How to grow a pineapple in a pot:
If you were wondering can pineapples be planted in pots? Yes is the answer, they make great pot plants, they’re perfect for small gardens. The great thing about growing pineapples in a pot is you can bring it indoors to help liven up your living area. Look for the ‘Dwarf Pineapple’, which produces small sweet fruit.

  1. Choose a pot at least 400mm wide and at least 300mm deep. Position in full sun, with protection from strong winds. Fill pot with potting mix.
  2. Remove the plant from the container, gently tease the roots and cut away any circled or tangled roots.
  3. Position in pot, backfill with potting mix, gently firm down and water in well.
  4. Pineapple plant food is essential. Feed with dynamic lifter and plant fertiliser every 6-8 weeks. When flowering and fruiting, feed weekly with citrus liquid plant food (This is perfect for pineapple plant fertiliser also).

When to harvest pineapples:
Pineapples produce fruit from November to March. Pick and eat only when ripe (golden yellow or orange colour)  as green immature pineapples are toxic.

Pineapples are a multiple fruit, which means they grow from a cluster of up to 150 fertilised flowers that join together. Pineapples take up to two years to be ready for harvesting. After a pineapple has been cut from its parent plant another fruit will start to develop called the ratoon crop. Once this ratoon crop is harvested the plants are usually mulched into the ground and the tops from previously harvested fruit (or slips that form within the original plants) are planted to regrow a pineapple and the cycle begins again. This explains why some pineapples in the shops don’t have crowns attached.

Storing pineapple at home:
Once the fresh pineapple is cut from the plant, it will not ripen any further, so forget about letting it ripen on the counter.

At room temperature – a ripe one will keep for around 3 days. Whole pineapples shouldn’t be stored in the fridge – but once the flesh has been peeled and chopped it’s fine to chill it, stored in an airtight container.

Freezing pineapple is a good option if you have a too much.  Because pineapple is juicy, it’s wise to line the tray with baking wax paper first. This simple step makes removing the frozen pineapple easier. Place the tray into the freezer to quick freeze the pineapple pieces. After everything is frozen solid, pack pineapple into freezer bags or containers.

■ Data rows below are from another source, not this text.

(** ** Automatic splits *)

(** The observation of the Region: the leader's, or else the largest. *)
Fixpoint best_observation (view : MetadataView) (scores : gmap N StoreScore) (rid : N)
    (ps : list RegionPeerLocation) (best : option RegionSchedulingObservation)
    : option RegionSchedulingObservation :=
  match ps with
  | [] => best
  | peer :: rest =>
      let go := best_observation view scores rid rest in
      if negb match scores !! storeId peer with Some sc => sc_fresh sc | None => false end then go best
      else
        match FindObservation view (storeId peer) rid with
        | None => go best
        | Some o =>
            if ob_isleader o then Some o
            else if match best with
                    | None => true
                    | Some b => ob_approximatebytes b <? ob_approximatebytes o
                    end then go (Some o)
            else go best
        end
  end.

Definition above_threshold (config : AutoBalancerConfig) (best : option RegionSchedulingObservation) : bool :=
  match best with
  | None => false
  | Some o => negb (ob_splitcandidategeneration o =? 0) &&
      ((cf_splitsizebytes config <=? ob_approximatebytes o) ||
       (cf_splitrequestthreshold config <=? ob_requestcount o))
  end.

Definition cooling (snapshot : ClusterSchedulingSnapshot) (rid : N) : bool :=
  match cooldownUntilMs snapshot !! rid with Some until => nowMs snapshot <? until | None => false end.

Definition split_region (snapshot : ClusterSchedulingSnapshot) (view : MetadataView)
    (scores : gmap N StoreScore) (region : RegionMetadata) (acc : gmap N N * planning)
    : gmap N N * planning :=
  let '(windows, st) := acc in
  let rid := u64_of_int (regionId region) in
  let config := view_balancerConfig view in
  let best := best_observation view scores rid (peers region) None in
  let large := above_threshold config best in
  let evidence := if large then inc32 (default 0 (windows !! rid)) else 0 in
  let generation := match best with Some o => ob_splitcandidategeneration o | None => 0 end in
  (<[rid := evidence]> windows,
   if negb large || (evidence <? cf_splitconsecutivewindows config) || (pn_budget st =? 0) ||
      bool_decide (rid ∈ pn_regions st) then st
   else if occupied view region then refuse rid "automatic split deferred by topology work" st
   else if cooling snapshot rid then refuse rid "Region is inside scheduling cooldown" st
   else propose
          (MkPlan (split_operator view region (nowMs snapshot) generation)
             AutomaticSplit (of_N 1) "sustained Region size or request threshold")
          (pn_active st) st).
(* ===== verification/PlannerSafety.v ===== *)
(** * What the Auto-Balancer planner proposes

    Every operator that the planner proposes from the published view fits the
    state it was computed from: the metadata state machine admits it, unless it
    replaces a replica on a Store that already works at its budget.  The plans
    stay within the cluster budget and touch a Region once, and the order in which
    the hash table of scores is visited does not influence them. *)

From Stdlib Require Import ZArith QArith SpecFloat.
From S2P Require Import Prelude RegionMeta Codec MetaTypes MetaState MetaDemo MetaStep MetaInv MetaKeep MetaSafety Planner.
Import MetadataStateMachine Binary64 AutoBalancerPlanner.
#[local] Open Scope N_scope.

Definition count_at (active : gmap N N) (store : N) : N := default 0 (active !! store).

(** ** Choosing a Store *)

Lemma pick_result better skip l best :
  foldl (pick better skip) best l = best ∨
  ∃ item, item ∈ l ∧ skip item.2 = false ∧
    foldl (pick better skip) best l = (sc_storeId item.2, sc_score item.2).
Proof.
  revert best. induction l as [|item l IH]; intros best; [by left|]. cbn [foldl].
  assert (pick better skip best item = best ∨
          skip item.2 = false ∧ pick better skip best item = (sc_storeId item.2, sc_score item.2)) as Hp.
  { unfold pick. destruct (skip item.2); [by left|]. destruct (better item.2 best); auto. }
  destruct (IH (pick better skip best item)) as [E|(i & Hi & Hs & E)].
  - rewrite E. destruct Hp as [->|[Hs ->]]; [by left|]. right. exists item. split_and!; [left|done..].
  - right. exists i. split_and!; [by right|done..].
Qed.
(** Most sections leave the latches alone and start nothing. *)
Record quiet s s' : Prop := MkQuiet {
  qu_latches : latches_ s' = latches_ s;
  qu_next : nextCommandId_ s' = nextCommandId_ s;
  qu_requests : ∀ key id, requests_ s' !! key = Some id → requests_ s !! key = Some id;
  qu_queue : ∀ id, id ∈ sc_queue s' → id ∈ sc_queue s ∨ mentioned s id ∧ latched s id;
  qu_tasks : ∀ id task', tasks_ s' !! id = Some task' →
    ∃ task, tasks_ s !! id = Some task ∧ tk_command task' = tk_command task ∧
      (tk_proposed task' = true → tk_proposed task = true ∨ latched s id)
}.

Lemma quiet_calm s s' : quiet s s' → calm s s'.
Proof using Type.
  intros [Q1 Q2 Q3 Q4 Q5]. split; [lia| |by rewrite Q1]. intros id task' _ H. destruct (Q5 _ _ H) as (task & ? & ? & _). eauto.
Qed.

Lemma quiet_ok s s' : quiet s s' → sched_ok s → sched_ok s'.
Proof using Type.
  intros Hq [S1 S2 S3 S4 S5 S6]. pose proof (quiet_calm _ _ Hq) as Hc. destruct Hq as [Q1 Q2 Q3 Q4 Q5].
  pose proof (λ id, calm_mentioned s s' id Hc) as M. pose proof (λ id, calm_latched s s' id Hc) as L. split.
  - by rewrite Q1.
  - intros key id H. eauto.
  - intros id task' H. destruct (Q5 _ _ H) as (task & ? & _). eauto.
  - intros id H. destruct (Q4 _ H) as [H'|[? ?]]; [destruct (S4 _ H')|]; auto.
  - intros id task' H Hp. destruct (Q5 _ _ H) as (task & Ht & _ & Hpr). apply L; [eauto|]. destruct (Hpr Hp); eauto.
  - rewrite Q1. intros id q H. destruct (S6 _ _ H) as [? Hf]. split; [auto|]. intros task' H'.
    destruct (Q5 _ _ H') as (task & Ht & -> & _). auto.
Qed.

Lemma quiet_same s s' :
  latches_ s' = latches_ s → nextCommandId_ s' = nextCommandId_ s → requests_ s' = requests_ s → sc_queue s' = sc_queue s →
  tasks_ s' = tasks_ s → quiet s s'.
Proof using Type. intros E1 E2 E3 E4 E5. split; [done|done|by rewrite E3|rewrite E4; auto|]. rewrite E5. eauto. Qed.

Lemma quiet_alter s s' id f :
  latches_ s' = latches_ s → nextCommandId_ s' = nextCommandId_ s → requests_ s' = requests_ s → sc_queue s' = sc_queue s →
  tasks_ s' = alter f id (tasks_ s) →
  (∀ task, tk_command (f task) = tk_command task ∧ (tk_proposed (f task) = tk_proposed task ∨ latched s id)) → quiet s s'.
Proof using Type.
  intros E1 E2 E3 E4 E5 Hf. split; [done|done|by rewrite E3|rewrite E4; auto|]. rewrite E5. intros j task'.
  destruct (decide (j = id)) as [->|Hne].
  - rewrite lookup_alter_eq, fmap_Some. intros (task & Ht & ->). exists task. destruct (Hf task) as [Hcmd [Hp|Hl]]; [|auto].
    rewrite Hp. auto.
  - rewrite lookup_alter_ne by done. eauto.
Qed.

Lemma quiet_delete s s' id key :
  latches_ s' = latches_ s → nextCommandId_ s' = nextCommandId_ s → requests_ s' = delete key (requests_ s) →
  sc_queue s' = sc_queue s → tasks_ s' = delete id (tasks_ s) → quiet s s'.
Proof using Type.
  intros E1 E2 E3 E4 E5. split; [done|done| |rewrite E4; auto|].
  - intros k j. rewrite E3. by intros [_ ?]%lookup_delete_Some.
  - intros j task'. rewrite E5. intros [_ ?]%lookup_delete_Some. eauto.
Qed.

(** A section keeps the invariant and leaves sections that can rely on it. *)
Definition keeps s (out : t * list section) : Prop :=
  sched_ok out.1 ∧ calm s out.1 ∧ ∀ sec, sec ∈ out.2 → sec_ok out.1 sec.

Lemma keeps_quiet s s' next :
  sched_ok s → quiet s s' → (∀ sec, sec ∈ next → sec_ok s sec) → keeps s (s', next).
Proof using Type.
  intros Hok Hq Hn. pose proof (quiet_calm _ _ Hq) as Hc. split; [by eapply quiet_ok|]. split; [done|].
  intros sec Hsec. apply (calm_sec s); [done|]. by apply Hn.
Qed.

Lemma fresh_keeps s s0 key task :
  quiet s s0 → sched_ok s → tasks_ s0 = tasks_ s → tk_proposed task = false →
  let id := nextCommandId_ s + 1 in
  keeps s (set_next id (set_requests (<[key := id]> (requests_ s0)) (set_tasks (<[id := task]> (tasks_ s0)) s0)), [SLookup id]).
Proof using Type.
  intros Hq Hok E2 Hp id. set (s' := set_next _ _). pose proof (quiet_ok _ _ Hq Hok) as [S1 S2 S3 S4 S5 S6].
  destruct Hq as [E3 E1 _ _ _]. assert (mentioned s' id) as Hnew by (unfold mentioned; simpl; lia).
  assert (∀ j, mentioned s0 j → mentioned s' j ∧ j ≠ id) as M by (intros j; unfold mentioned; simpl; lia).
  assert (∀ j task', tasks_ s' !! j = Some task' → j = id ∧ tk_proposed task' = false ∨ tasks_ s0 !! j = Some task') as Ht.
  { intros j task'. simpl. intros [[<- <-]|[_ ?]]%lookup_insert_Some; auto. }
  assert (∀ j, mentioned s0 j → latched s0 j → latched s' j) as L.
  { intros j Hm Hl [task' H]. apply Hl. destruct (Ht _ _ H) as [[? _]|?]; [by apply M in Hm as [_ ?]|by exists task']. }
  split; [split|split; [split|]]; cbn [fst snd].
  - done.
  - intros k j. simpl. intros [[_ <-]|[_ H]]%lookup_insert_Some; [done|]. by eapply M, S2.
  - intros j task' H. destruct (Ht _ _ H) as [[-> _]|H']; [done|]. by eapply M, S3.
  - intros j H. destruct (S4 j H) as [Hm ?]. split; [by apply M|auto].
  - intros j task' H Hpr. destruct (Ht _ _ H) as [[_ ?]|H']; [congruence|]. eauto.
  - intros j q H. destruct (S6 _ _ H) as [Hm Hr]. split; [by apply M|]. intros task' H'. apply Hr.
    destruct (Ht _ _ H') as [[? _]|?]; [by apply M in Hm as [_ ?]|done].
  - simpl. lia.
  - intros j task' Hm H. destruct (Ht _ _ H) as [[-> _]|?]; [unfold mentioned in Hm; lia|]. rewrite <- E2. eauto.
  - intros j _ _. simpl. by rewrite E3.
  - by intros sec ->%list_elem_of_singleton.
Qed.

Lemma insert_keeps n a c k region s :
  numbered n s → fits64 (n + 1) → sched_ok s → keeps s (run_insert maxPendingTasks a c k region s).
Proof using Type.
  intros Hnb Hf Hok. destruct (fresh_id n s Hnb Hf) as [Hid _].
  assert (∀ s0, quiet s s0 → keeps s (set_counters (count_rejected (counters_ s0)) s0, [SRefuse k])) as Hrefuse.
  { intros s0 [Q1 Q2 Q3 Q4 Q5]. apply keeps_quiet; [done|by split|]. by intros sec ->%list_elem_of_singleton. }
  unfold run_insert. destruct (requests_ s !! MakeRequestKey c) as [id|] eqn:Hr.
  - destruct (tasks_ s !! id) as [task|] eqn:Ht.
    + apply keeps_quiet; [done| |by intros sec []%not_elem_of_nil].
      apply (quiet_alter _ _ id (tk_with_responses (tk_responses task ++ [MkWaiting k (tc_deadline c) false]))); auto.
    + assert (quiet s (set_requests (delete (MakeRequestKey c) (requests_ s)) s)) as Hq.
      { split; [done|done| |by left|eauto]. intros key j. simpl. by intros [_ ?]%lookup_delete_Some. }
      cbv zeta. destruct (_ <=? _)%nat; [by apply (Hrefuse _ Hq)|]. change (nextCommandId_ (set_requests _ s)) with (nextCommandId_ s).
      rewrite Hid. by apply fresh_keeps.
  - assert (quiet s s) as Hq by by apply quiet_same. cbv zeta. destruct (_ <=? _)%nat; [by apply (Hrefuse _ Hq)|].
    rewrite Hid. by apply fresh_keeps.
Qed.

Lemma acquire_keeps a id c s latches ok :
  sched_ok s → sec_ok s (SAcquire id c) →
  NodeLatchManager.Acquire hash_int hash_string (an_now a) id (tc_regionId c) (tc_keys c) (tc_latchMode c) (latches_ s) = Ok (latches, ok) →
  keeps s (set_latches latches s, [SAcquired id ok]).
Proof using Type.
  intros [S1 S2 S3 S4 S5 S6] [Hm Hruns] Hacq.
  destruct (LatchSafety.Acquire_registered _ _ _ _ _ _ _ _ _ _ S1 Hacq) as (q & E & Hn & Q1 & Q2 & Q3 & Q4).
  assert (∀ j, NodeLatchManager.Holds j (latches_ s) = true → NodeLatchManager.Holds j latches = true) as Hh.
  { intros j. unfold NodeLatchManager.Holds. rewrite E. destruct (decide (j = id)) as [->|Hne]; [by rewrite Hn|].
    by rewrite lookup_insert_ne. }
  assert (∀ j, latched s j → latched (set_latches latches s) j) as L by (intros j Hl Hr; by apply Hh, Hl).
  split; [split|split; [split|]].
  - eapply LatchSafety.lstep_sound; [|exact S1]. by eapply LatchSafety.LAcquire.
  - done.
  - done.
  - intros j Hj. destruct (S4 j Hj). auto.
  - intros j task H Hp. apply L. eauto.
  - intros j q'. simpl. rewrite E. intros [[<- <-]|[_ H]]%lookup_insert_Some; [|by apply S6]. split; [done|].
    intros task Ht. rewrite (Hruns _ Ht). split; [done|]. split; [done|]. intros Hk key Hkey. by apply Q4.
  - done.
  - simpl. eauto.
  - simpl. auto.
  - intros sec ->%list_elem_of_singleton. split; [done|]. intros -> Hr. unfold NodeLatchManager.Holds. simpl.
    rewrite E, lookup_insert_eq. done.
Qed.

Lemma release_keeps a id ks r s :
  sched_ok s → sec_ok s (SRelease id ks r) → keeps s (run_release hash_int hash_string a id ks r s).
Proof using Type.
  intros [S1 S2 S3 S4 S5 S6] [Hm Hreg]. unfold run_release.
  destruct (NodeLatchManager.Release _ _ _ _ _) as [latches ready] eqn:Hrel.
  assert (∀ j, registered s j → NodeLatchManager.Holds j (latches_ s) = true → NodeLatchManager.Holds j latches = true) as Hh.
  { intros j Hr Hj. replace latches with (NodeLatchManager.Release hash_int hash_string (an_now a) id (latches_ s)).1 by by rewrite Hrel.
    apply LatchSafety.Release_holds; [done| |done]. by intros ->. }
  assert (∀ j q', NodeLatchManager.requests_ latches !! j = Some q' →
    ∃ q, NodeLatchManager.requests_ (latches_ s) !! j = Some q ∧ LatchSafety.same_request q q') as Hk.
  { intros j q' H. apply (LatchSafety.Release_keeps hash_int hash_string (an_now a) id); [done|]. by rewrite Hrel. }
  assert (∀ j, latched s j → latched (set_latches latches s) j) as L by (intros j Hl Hr; by apply Hh, Hl).
  split; [split|split; [split|]].
  - simpl. replace latches with (NodeLatchManager.Release hash_int hash_string (an_now a) id (latches_ s)).1 by by rewrite Hrel.
    eapply LatchSafety.lstep_sound; [|exact S1]. apply LatchSafety.LRelease.
  - done.
  - done.
  - intros j Hj. destruct (S4 j Hj). auto.
  - intros j task H Hp. apply L. eauto.
  - intros j q' H. destruct (Hk _ _ H) as (q & Hq & [E1 E2 E3 E4]). destruct (S6 _ _ Hq) as [? Hf]. split; [done|].
    intros task Ht. destruct (Hf task Ht) as (F1 & F2 & F3). split; [congruence|]. split; [congruence|]. rewrite E4. done.
  - done.
  - simpl. eauto.
  - simpl. auto.
  - intros sec [-> |[-> |[]%not_elem_of_nil]%elem_of_cons]%elem_of_cons; [done|]. intros j Hj.
    destruct (LatchSafety.Release_ready _ _ _ _ _ _ _ S1 Hrel) as [_ Hr]. apply Hr in Hj as (_ & (q & Hq & _) & Hj).
    split; [by eapply S6|]. intros _. done.
Qed.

Pineapple care and common problems:
The most likely problems are mealy bugs and nematodes, the latter particularly so in sandy soils. Controlling ants will help reduce the mealy bug risk, however rats and ants can also be attracted to the high sugar content in the pineapple it matures. Cool and damp conditions increase fungal rots so keep a close eye out for this if drainage isn’t ideal.

How did pineapple get it’s name?
In 1493, Columbus, on his voyage to the Caribbean, found the fruit on the island of Guadaloupe. Being European, this curious new fruit had an abrasive, segmented exterior like a pinecone and inside the fruit had a firm interior like an apple. So combining the two it was dubbed ‘pineapple’.

Reminder that immature pineapples are toxic. Pick and eat only when ripe (golden yellow or orange colour).